God doesn't force How can there be love if he just dictated, you must love me? But what he says is, I've provided a way that whosoever would come and humble yourself Turn from your sin and with the empty hands of faith say, Will you forgive me for all that I've done? And would you come into my life, make me your son, make me your daughter? I want to follow you. 100% of the time, he promises to answer that prayer and forgive you.

Not if, not because, but because of what Christ has done. Every ism, every religion can be. Two letters. Do, do, do. You name the religion, you need to do, do, do.

Different religion, do, do, do. Ism, do, do, do, do, do, do. Pray, do, do, do, do, do, do, do, do, do, do, do. Christianity isn't even a religion. It's four letters, done, D-O-N-E.

God has done for you what I can't, you can't do for yourself. Your sins are forgiven. And the moment you turn to Christ, you receive Him, His Spirit comes to live inside of you, and it's a relationship. And His Spirit will then take His Word in the context of this community, and He will create the very love and life of Christ in His presence within you. That's what it means to be a follower or a Christ one.

And it's grace. Grace produces gratitude towards God and love toward others.
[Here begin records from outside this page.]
(* ===== verification/BudgetLedger.v ===== *)
(** * The budget reservation ledger ([services/worker/app/budget_ledger.py])

    Admission holds of an organization against the cap of its active budget
    period.  The table [ibex_core.budget_reservations] is a map from its unique
    key to rows; the billing tables it reads are lists.  A claim runs under the
    organization's advisory lock and is one step; an exception rolls its
    transaction back.  Times are microseconds of the database clock. *)

From S2P Require Import Prelude PyText Pricing.

Definition UUID : Type := string.

Inductive ReservationState := Claimed | Finalized | Released | Expired.

#[global] Instance ReservationState_eq_dec : EqDecision ReservationState.
Proof. solve_decision. Defined.

Inductive Completeness := Complete | Estimated.

#[global] Instance Completeness_eq_dec : EqDecision Completeness.
Proof. solve_decision. Defined.

Record Row := {
  id : UUID;
  request_hash : string;
  state : ReservationState;
  period_id : UUID;
  amount_estimated_cents : Z;
  price_input : option Z;
  price_output : option Z;
  amount_final_cents : option Z;
  finalized_completeness : option Completeness;
  lease_expires_at : option Z;
  version : Z;
}.

Abbreviation Table := (gmap (UUID * UUID * string) Row).

(** ** Billing tables *)

Record Period := {
  bp_id : UUID;
  bp_org : UUID;
  bp_start : Z;
  bp_end : Z;
  bp_hard_cap : bool;          (* [enforcement_mode = 'hard_cap'] *)
  cap_cents : Z;
  spent_cents_cached : Z;
}.

(** One entry of a card's JSON price list, with the members the code reads. *)
Record RawPrice := {
  rp_provider : option pystr;
  rp_model_pattern : option pystr;
  rp_input : option Z;
  rp_output : option Z;
}.

(** The [prices] payload: null, a list (an entry that is not an object is
    [None]), or another JSON value. *)
Inductive PricesJson :=
| PricesNull
| PricesList (rows : list (option RawPrice))
| PricesOther.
It's just not some ooey-gooey feeling. When you have that inside of you, I will tell you what, you'll start acting the way Jesus acted toward people. You'll be thankful, you'll love them.

The Old Testament roots are in Genesis chapter 3. When the first sin occurred, a free gift, blood was shed prefiguring Jesus. Skins covered our first parents. The word is they atone for. In the New Testament, it's Ephesians 2, 8, and 9.

For by grace. You are saved through faith. That is not of yourself. It's not a result of your works or performance. It's the gift of God, lest any men should boast.

It's powerful. It's amazing. Help your children realize that failure is never final with God. Can I say that again? Help your child realize failure is never final with God.

The world is telling them when they fail, they're done. It is final. You're a loser. There's no hope. You didn't even make the traveling team.

You messed up with the recital. You can't dance with a flip. You can't get in college. Your SAT scores didn't measure up. You got yourself pregnant.

I don't want to have anything to do with you.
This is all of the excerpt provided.